For those of you unfamiliar with Portland geography and history, it's like this: Council Crest is a very high hill in SW Portland, topping out at 1,070 feet above sea level. It's got a gorgeous and long view almost all directions, the north being obscured by a lush grove of evergreens, and the south somewhat obscured by hills and neighborhoods that direction, though, on a clear day you can catch a glimpse of every Cascade volcano from Tahoma (Rainier) to Seekseekqua (Jefferson). Its name came when a group of church people met there for a conference in 1898 and thus decided to call it Council Crest; over the years, this evolved into it being called that because representatives of surrounding indigenous tribes thought it the idea high ground for meetings though, in actuality, that likely never occurred anywhere but in the vivid imaginations of colonizing settlers.

This day, in May, 2010, I made Luuit (St Helens) the star of the show. 

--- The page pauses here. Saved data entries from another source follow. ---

Lemma accepted_absolute (w : World) (cwd : string) :
  cwd_rejected w cwd = false -> Path.isAbsolute cwd = true.
Proof.
  unfold cwd_rejected. intros [_ H]%orb_false_iff.
  apply negb_false_iff, String.eqb_eq in H.
  destruct (Path.isAbsolute cwd) eqn:E; [done|].
  by apply PathFacts.relative_not_resolved in H.
Qed.

Lemma Application_wired (cwd : string) (pid : value) (w w' : World) (app : AppObject) :
  Application V cwd pid w = (Ok app, w') ->
  exists t,
    wired (_logfileOutput app) (_output app) t (logfilePath (members app)) (mkState app w') /\
    _platformLogfileOutput app = VNull /\ terminal w' = Some t.
Proof.
  intros (_ & _ & m & w1 & _ & _ & Hs & Hm)%Application_ok.
  destruct (setupLogging_spec m w1)
    as (app' & w'' & t & Hs' & _ & _ & _ & Hmem & Hplat & _ & _ & _ & Hlf & Ho & Ht & _).
  rewrite Hs' in Hs. injection Hs as <- <-.
  exists t. rewrite Hmem. repeat split; try done.
  exists (VRef (_logfileOutput app')). split; [done|]. by left.
Qed.

(** ** The claims about the constructor *)

(** C1.  In create mode, when the computed root is already a directory the
    constructor throws [InvalidPathException] with the message "Failed to
    create project, path already exists" (the spec's PathConflict) and
    leaves the world as it found it: no directory has been created.  A
    second create call with the same [cwd] and [packageId], made in the
    world the first one left, ends that way, so what the first call created
    is untouched. *)
Theorem create_conflict (cwd : string) (pid v : value) (w : World) :
  truthy pid = true ->
  cwd_rejected w cwd = false ->
  is_dir w cwd = true ->
  V pid = Ok v ->
  let conflict :=
    Throw (InvalidPathException
             ("Failed to create project, path already exists: "
              +:+ _rootPath (initMembers v cwd))) in
  (is_dir w (_rootPath (initMembers v cwd)) = true ->
   Application V cwd pid w = (conflict, w))
  /\
  (forall app w',
     Application V cwd pid w = (Ok app, w') ->
     Application V cwd pid w' = (conflict, w') /\
     Forall (fun p => is_dir w' p = true) (layout (members app))).
Proof.
  intros Hp Ha Hd Hv conflict. split.
  - intros Hroot. rewrite Application_unfold, Ha, Hd, Hp. simpl.
    by rewrite (bind_eq_throw _ _ _ _ _ (createProject_conflict cwd pid v w Hv Hroot)).
  - intros app w' Hok.
    pose proof (Application_dirs _ _ _ _ _ Hok) as [Hg Hall].
    split; [|done].
    apply Application_ok in Hok as (_ & _ & m & w1 & Hb & _ & _ & Hm).
    rewrite Hp in Hb. apply createProject_ok in Hb as (v' & Hv' & -> & _).
    assert (v' = v) by congruence. subst v'.
    assert (Hroot : is_dir w' (_rootPath (initMembers v cwd)) = true).
    { rewrite Hm in Hall. by inversion Hall. }
    rewrite Application_unfold, (cwd_rejected_same w) by apply Hg.
    rewrite Ha, (is_dir_grows w w' cwd Hg Hd), Hp. simpl.
    by rewrite (bind_eq_throw _ _ _ _ _ (createProject_conflict cwd pid v w' Hv Hroot)).
Qed.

In the lower left, just above the tree line, is the Fremont Bridge. Just to the right of the tangle of ramps that it feeds into is a tower of Emanuel Hospital; the crane a presage to the seismic shift in development and income that was just then still incipient. The developing nacre of the Pearl District can be seen along the tree outline in the lower right.

In the middle distance, the Columbia River; beyond that the eastern suburban fringes of Vancouver, Washington. And, if you squint at the left-hand edge of Luuit there, you can just barely make out a round hump, and that's the summit of Tahoma (Rainier), which means that me and a great many Greater Seattleites were looking at the same thing at the same time, Advance Cascadia Fair.

Those practiced in that-was-then-this-is-now can probably make out all the changes in the cityscape since then.